Tara and Hector have known each other for years, as writer and artist, respectively, of a popular new graphic novel called Misfit Squad and as friends, but are only now meeting in person for the first time. Tara lives in Boston, Hector in L.A., and the two are finally meeting at San Diego Comic Con, arguably the biggest event for nerds in the United States. Until now, all of Tara and Hector’s communication has been through email and Skype, a setup that suited them both just fine. Tara has recently finished up grad school; Hector is the drummer for a band whose popularity has increased heavily thanks to a reality show. Attending San Diego Comic Con is a dream come true for both of them, in more ways than one. Tara is in nerd heaven, getting to experience SDCC for the first time ever, as well as sitting on her very own panel as the creator of Misfit Squad. She’s also reeling from a recent breakup. Hector is there to perform with his band, Villain Complex, in addition to sitting on the same panel, and hoping that he can make it through without giving away his secret and ruining his friendship with Tara.

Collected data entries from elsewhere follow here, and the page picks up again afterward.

(** * temporal-key-rotation: the KMS codec server

    A shallow embedding of the envelope-encryption codec server
    (codec-server/main.go and its KMS manager): the AES-GCM helpers
    [EncryptWithDataKey] / [DecryptWithDataKey], the [KMSManager] with its
    current data key and its decryption cache, and the two HTTP handlers
    [handleEncode] / [handleDecode].  Beside them: the codec with a local
    key of the same file, the key generator, the statistics of the manager
    and the [RemoteCodecClient] that talks to a codec server.

    Conventions.
    - [[]byte] is [list byte]; a Go [string] is [string].
    - A byte slice that the program keeps and later overwrites in place (the
      plaintext data keys) is a reference into an explicit [heap]; two
      holders of the same slice see the same bytes.
    - [time.Time] and [time.Duration] are integers (nanoseconds) in [Z].
    - The outside world (wall clock, random source, the remote KMS) is an
      [Env] of oracles; the number of clock readings, random reads and KMS
      calls made so far is part of the state, and every KMS call is also
      appended to a trace so that calls can be counted.
    - The mutex of the manager is not modelled: each operation runs alone. *)

From Stdlib Require Import NArith ZArith Lia List Ascii String.
From Stdlib.Strings Require Import Byte.
From stdpp Require Import base option list gmap strings.
Import ListNotations.

(** ** encoding/base64, [StdEncoding]

    The standard library's padded RFC 4648 codec, as the program uses it:
    [EncodeToString] and [DecodeString].  The decoder skips CR and LF
    anywhere in its input and is not strict about trailing bits. *)

Module Base64.
Local Open Scope N_scope.

Definition encodeStd : list ascii :=
  list_ascii_of_string
    "ABCDEFGHIJKLMNOPQRSTUVWXYZabcdefghijklmnopqrstuvwxyz0123456789+/".

Definition padChar : ascii := "="%char.

(** [enc.encode[v]] *)
Definition encode (v : N) : ascii := nth (N.to_nat v) encodeStd padChar.

Fixpoint index_of (c : ascii) (l : list ascii) (i : N) : option N :=
  match l with
  | [] => None
  | x :: l' => if Ascii.eqb c x then Some i else index_of c l' (N.succ i)
  end.

(** [enc.decodeMap[c]], with [None] for the library's 0xff. *)
Definition decodeMap (c : ascii) : option N := index_of c encodeStd 0.

Definition uint (b : byte) : N := Byte.to_N b.

(** The conversion [byte(v)] of an unsigned integer: the low eight bits. *)
Definition byte_of_uint (v : N) : byte :=
  match Byte.of_N (v mod 256) with
  | Some b => b
  | None => x00
  end.

(** [enc.encode[val>>k&0x3F]] *)
Definition sextet (val k : N) : ascii := encode (N.land (N.shiftr val k) 63).

Fixpoint Encode (src : list byte) : list ascii :=
  match src with
  | [] => []
  | [b0] =>
      let val := N.shiftl (uint b0) 16 in
      [sextet val 18; sextet val 12; padChar; padChar]
  | [b0; b1] =>
      let val := N.lor (N.shiftl (uint b0) 16) (N.shiftl (uint b1) 8) in
      [sextet val 18; sextet val 12; sextet val 6; padChar]
  | b0 :: b1 :: b2 :: rest =>
      let val :=
        N.lor (N.lor (N.shiftl (uint b0) 16) (N.shiftl (uint b1) 8)) (uint b2) in
      sextet val 18 :: sextet val 12 :: sextet val 6 :: sextet val 0
        :: Encode rest
  end.
Lemma primary_span_located_witness :
exists e, parseJson {| spans := [secondary; call_site; in_macro];
                       level := "warning"; message := "unused";
                       code := None; children := [] |} = Some e
          /\ location e = span_location call_site.
Proof.
destruct (proj1 primary_span_located
            {| spans := [secondary; call_site; in_macro];
               level := "warning"; message := "unused";
               code := None; children := [] |}
            [secondary; call_site] in_macro [] eq_refl)
  as (e & He & Hl & _).
- repeat constructor.
- reflexivity.
- exists e. split; [exact He | exact Hl].
Defined.

(** C3, as stated, fails: the primary span of [macro_error] carries an
  expansion, and the error is located at the call the expansion leads to,
  not at the primary span. *)
Lemma primary_span_relocated :
~ (forall j pre A post,
      spans j = pre ++ A :: post ->
      Forall not_primary pre -> Forall not_primary post -> is_primary A = true ->
      exists e, parseJson j = Some e /\ location e = span_location A).
Proof.
intros H.
destruct (H macro_error [] in_macro [secondary] eq_refl) as (e & He & Hl).
- constructor.
- repeat constructor.
- reflexivity.
- vm_compute in He. injection He as <-. vm_compute in Hl. discriminate Hl.
Qed.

The second these two lay eyes on each other sparks fly, emotions run high, and all bets are off.
I am a self-proclaimed nerd; a lover of comic books and science fiction, and no stranger to the organized chaos of fan conventions, which is why More Than Comics appealed to me. Although I’ve not yet been to San Diego Comic Con, I recognized enough of Tara’s and Hector’s experiences to find the setting familiar and relatable. I enjoyed reading about characters with whom I have so much in common, and I feel like other con-attendees will feel the same. The author artfully sprinkled references to many existing fandoms (DC, Firefly, Sailor Moon, Bioshock), careful not to overdo it. The fictional graphic novel, Misfit Squad, is one I would love to read in real life.
The tension between Tara and Hector was skillfully written and drawn out just enough to whet the reader’s appetite for more. I felt a connection to them both and invested in what happened to them. The supporting cast of characters was diverse and delightful and the story itself is a quick, happy-go-lucky read. It tended towards the predictable, and Hector came across as more of a stereotypical guy than I would have liked, but it didn’t dim my enjoyment. This book is intended for mature readers and contains several steamy sex scenes as well as some adult language. Technically this is the second book in Elizabeth Briggs’ Chasing The Dream series but it reads well as a standalone. I will definitely be seeking out the first book, More Than Music.
My rating: 4/5 stars.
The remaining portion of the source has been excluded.